▶ **Problem statement**:
Could you reproduce all of the entries below without a single change?

▶ **Task input**:
Lemma Epoche_delete_run e : quiescent e ->
  exists e', Epoche_delete e = Ok (tt, e') /\ released e' = released e ++ pending (deletionLists e).
Proof.
  intros Hq. unfold Epoche_delete. rewrite (cbind_Ok _ _ _ (map_to_list (deletionLists e)) e) by done. cbv zeta. rewrite list_to_map_to_list.
  rewrite oldest_max by (intros t d Ht; by apply Hq in Ht as [? _]).
  apply (lists_delete (map_to_list (deletionLists e)) e); [apply NoDup_fst_map_to_list|]. intros t d Htd%elem_of_map_to_list. split; [done|]. by apply Hq in Htd as [_ ?].
Qed.

Lemma Tree_delete_run `{!Allocator} B V m s : art_ok B V m s -> quiescent (epoche s) ->
  exists s', Tree_delete s = Ok (tt, s') /\ nodes s' = ∅ /\ keys s' = keys s.
Proof.
  intros A Hq. destruct s as [h K r ep hs li]. cbn [epoche keys] in *. unfold Tree_delete. cbn [nodes].
  rewrite (cbind_Ok (cgets root) _ _ r _) by done.
  destruct (tree_deletes (ok_trie _ _ _ _ A) (ok_nodes _ _ _ _ A) ep hs li) as (H' & Hr & HH').
  apply cbind_inv in Hr as (x & s1 & Hr1 & Hr2). rewrite (cbind_Ok _ _ _ _ _ Hr1), (cbind_Ok _ _ _ _ _ Hr2).
  destruct (Epoche_delete_run ep Hq) as (ep' & He & Hrel).
  destruct (on_epoche_run Epoche_delete H' K r ep hs li ep' (pending (deletionLists ep)) He Hrel (ok_pend _ _ _ _ A)) as (H'' & Hx & HH'').
  { intros a Ha. rewrite HH'. pose proof (ok_disj _ _ _ _ A a Ha) as HV. rewrite HV. apply (ok_heap _ _ _ _ A). by right. }
  eexists. split; [exact Hx|]. split; [|done]. cbn [nodes]. apply map_eq. intros a. rewrite HH'', lookup_empty. destruct (decide _) as [|Hn]; [done|].
  rewrite HH'. destruct (V !! a) eqn:EV; [done|]. destruct (h !! a) eqn:Eh; [|done]. exfalso.
  destruct (proj1 (ok_heap _ _ _ _ A a)) as [[an Ha]|Ha]; [cbn; by eexists|congruence|done].
Qed.

(** ** The end of a program *)

(** The thread that has left its epochs is done. *)
Lemma done_quiescent t k e x e' :
  ThreadInfo_delete t e = Ok (x, e') -> epochs_below {[t]} k e -> k < EPOCHE_MAX -> quiescent e'.
Proof.
  intros Hr (_ & HD & Hl) Hk u d Hu. unfold ThreadInfo_delete, on_list in Hr. destruct (deletionLists e !! t) as [d0|] eqn:Ed; [|done]. injection Hr as _ <-. cbn in Hu.
  assert (u = t) as ->.
  { assert (Hin : u ∈ dom (deletionLists e)); [|rewrite HD in Hin; by apply elem_of_singleton in Hin]. apply elem_of_dom. destruct (decide (u = t)) as [->|Hne]; [by eexists|]. rewrite lookup_insert_ne in Hu by done. by eexists. }
  rewrite lookup_insert_eq in Hu. injection Hu as <-. split; [done|]. cbn. eapply list.Forall_impl; [by eapply Hl|]. cbn. lia.
Qed.

(** C23: Nothing leaks and nothing is deleted twice. After any sequence of operations, and when
    the thread has destroyed its [ThreadInfo], the destructor of the tree returns, with every
    node of the tree and every node that still waited to be released deleted: no node is left. *)
Theorem Tree_delete_frees_all `{!Allocator} (init : Z) (t : nat) (ops : list op) :
  legal_ops ∅ ops -> Z.of_nat (length ops) < 2 ^ 60 - 3 ->
  exists s s', (Tree_new;; getThreadInfo init t;; run_ops t ops) art_start = Ok (spec_ops ops ∅, s) /\
    (on_epoche (ThreadInfo_delete t);; Tree_delete) s = Ok (tt, s') /\ nodes s' = ∅.
Proof.
  intros HL Hn. destruct (fresh_run init t ops HL Hn) as (s & Hs & V & m & A & Ht & _). exists s.
  assert (Hb : epochs_below {[t]} (0 + Z.of_nat (length ops)) (epoche s)).
  { rewrite <- cbind_assoc in Hs. apply cbind_inv in Hs as (u & s0 & H0 & H1). apply fresh_below in H0. eapply run_ops_below; [exact H1|done|lia|lia]. }
  destruct s as [h K r ep hs li]. cbn [epoche keys] in *. destruct (ThreadInfo_delete_run t ep (ok_ep _ _ _ _ A) Ht) as (ep' & Hr & Hst).
  destruct (on_epoche_ok _ _ _ _ _ _ _ _ _ _ _ _ A Hr Hst) as (h' & Hx & A').
  destruct (Tree_delete_run _ _ _ _ A') as (s' & Hd & Hno & _); [cbn; eapply done_quiescent; [exact Hr|done|unfold EPOCHE_MAX; lia]|].
  exists s'. split; [done|]. by rewrite (cbind_Ok _ _ _ _ _ Hx).
Qed.

Lemma Tree_delete_frees_all_witness :
  exists s s', (Tree_new;; getThreadInfo 0 0;; run_ops 0 ops1) art_start = Ok ([None; None; Some 7; None; None; Some 8], s) /\
    (on_epoche (ThreadInfo_delete 0);; Tree_delete) s = Ok (tt, s') /\ nodes s' = ∅.
Proof. exact (Tree_delete_frees_all 0 0 ops1 ops1_legal ltac:(vm_compute; reflexivity)). Defined.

▶ **Answer to this problem**:
Lemma Epoche_delete_run e : quiescent e ->
  exists e', Epoche_delete e = Ok (tt, e') /\ released e' = released e ++ pending (deletionLists e).
Proof.
  intros Hq. unfold Epoche_delete. rewrite (cbind_Ok _ _ _ (map_to_list (deletionLists e)) e) by done. cbv zeta. rewrite list_to_map_to_list.
  rewrite oldest_max by (intros t d Ht; by apply Hq in Ht as [? _]).
  apply (lists_delete (map_to_list (deletionLists e)) e); [apply NoDup_fst_map_to_list|]. intros t d Htd%elem_of_map_to_list. split; [done|]. by apply Hq in Htd as [_ ?].
Qed.

Lemma Tree_delete_run `{!Allocator} B V m s : art_ok B V m s -> quiescent (epoche s) ->
  exists s', Tree_delete s = Ok (tt, s') /\ nodes s' = ∅ /\ keys s' = keys s.
Proof.
  intros A Hq. destruct s as [h K r ep hs li]. cbn [epoche keys] in *. unfold Tree_delete. cbn [nodes].
  rewrite (cbind_Ok (cgets root) _ _ r _) by done.
  destruct (tree_deletes (ok_trie _ _ _ _ A) (ok_nodes _ _ _ _ A) ep hs li) as (H' & Hr & HH').
  apply cbind_inv in Hr as (x & s1 & Hr1 & Hr2). rewrite (cbind_Ok _ _ _ _ _ Hr1), (cbind_Ok _ _ _ _ _ Hr2).
  destruct (Epoche_delete_run ep Hq) as (ep' & He & Hrel).
  destruct (on_epoche_run Epoche_delete H' K r ep hs li ep' (pending (deletionLists ep)) He Hrel (ok_pend _ _ _ _ A)) as (H'' & Hx & HH'').
  { intros a Ha. rewrite HH'. pose proof (ok_disj _ _ _ _ A a Ha) as HV. rewrite HV. apply (ok_heap _ _ _ _ A). by right. }
  eexists. split; [exact Hx|]. split; [|done]. cbn [nodes]. apply map_eq. intros a. rewrite HH'', lookup_empty. destruct (decide _) as [|Hn]; [done|].
  rewrite HH'. destruct (V !! a) eqn:EV; [done|]. destruct (h !! a) eqn:Eh; [|done]. exfalso.
  destruct (proj1 (ok_heap _ _ _ _ A a)) as [[an Ha]|Ha]; [cbn; by eexists|congruence|done].
Qed.

(** ** The end of a program *)

(** The thread that has left its epochs is done. *)
Lemma done_quiescent t k e x e' :
  ThreadInfo_delete t e = Ok (x, e') -> epochs_below {[t]} k e -> k < EPOCHE_MAX -> quiescent e'.
Proof.
  intros Hr (_ & HD & Hl) Hk u d Hu. unfold ThreadInfo_delete, on_list in Hr. destruct (deletionLists e !! t) as [d0|] eqn:Ed; [|done]. injection Hr as _ <-. cbn in Hu.
  assert (u = t) as ->.
  { assert (Hin : u ∈ dom (deletionLists e)); [|rewrite HD in Hin; by apply elem_of_singleton in Hin]. apply elem_of_dom. destruct (decide (u = t)) as [->|Hne]; [by eexists|]. rewrite lookup_insert_ne in Hu by done. by eexists. }
  rewrite lookup_insert_eq in Hu. injection Hu as <-. split; [done|]. cbn. eapply list.Forall_impl; [by eapply Hl|]. cbn. lia.
Qed.

(** C23: Nothing leaks and nothing is deleted twice. After any sequence of operations, and when
    the thread has destroyed its [ThreadInfo], the destructor of the tree returns, with every
    node of the tree and every node that still waited to be released deleted: no node is left. *)
Theorem Tree_delete_frees_all `{!Allocator} (init : Z) (t : nat) (ops : list op) :
  legal_ops ∅ ops -> Z.of_nat (length ops) < 2 ^ 60 - 3 ->
  exists s s', (Tree_new;; getThreadInfo init t;; run_ops t ops) art_start = Ok (spec_ops ops ∅, s) /\
    (on_epoche (ThreadInfo_delete t);; Tree_delete) s = Ok (tt, s') /\ nodes s' = ∅.
Proof.
  intros HL Hn. destruct (fresh_run init t ops HL Hn) as (s & Hs & V & m & A & Ht & _). exists s.
  assert (Hb : epochs_below {[t]} (0 + Z.of_nat (length ops)) (epoche s)).
  { rewrite <- cbind_assoc in Hs. apply cbind_inv in Hs as (u & s0 & H0 & H1). apply fresh_below in H0. eapply run_ops_below; [exact H1|done|lia|lia]. }
  destruct s as [h K r ep hs li]. cbn [epoche keys] in *. destruct (ThreadInfo_delete_run t ep (ok_ep _ _ _ _ A) Ht) as (ep' & Hr & Hst).
  destruct (on_epoche_ok _ _ _ _ _ _ _ _ _ _ _ _ A Hr Hst) as (h' & Hx & A').
  destruct (Tree_delete_run _ _ _ _ A') as (s' & Hd & Hno & _); [cbn; eapply done_quiescent; [exact Hr|done|unfold EPOCHE_MAX; lia]|].
  exists s'. split; [done|]. by rewrite (cbind_Ok _ _ _ _ _ Hx).
Qed.

Lemma Tree_delete_frees_all_witness :
  exists s s', (Tree_new;; getThreadInfo 0 0;; run_ops 0 ops1) art_start = Ok ([None; None; Some 7; None; None; Some 8], s) /\
    (on_epoche (ThreadInfo_delete 0);; Tree_delete) s = Ok (tt, s') /\ nodes s' = ∅.
Proof. exact (Tree_delete_frees_all 0 0 ops1 ops1_legal ltac:(vm_compute; reflexivity)). Defined.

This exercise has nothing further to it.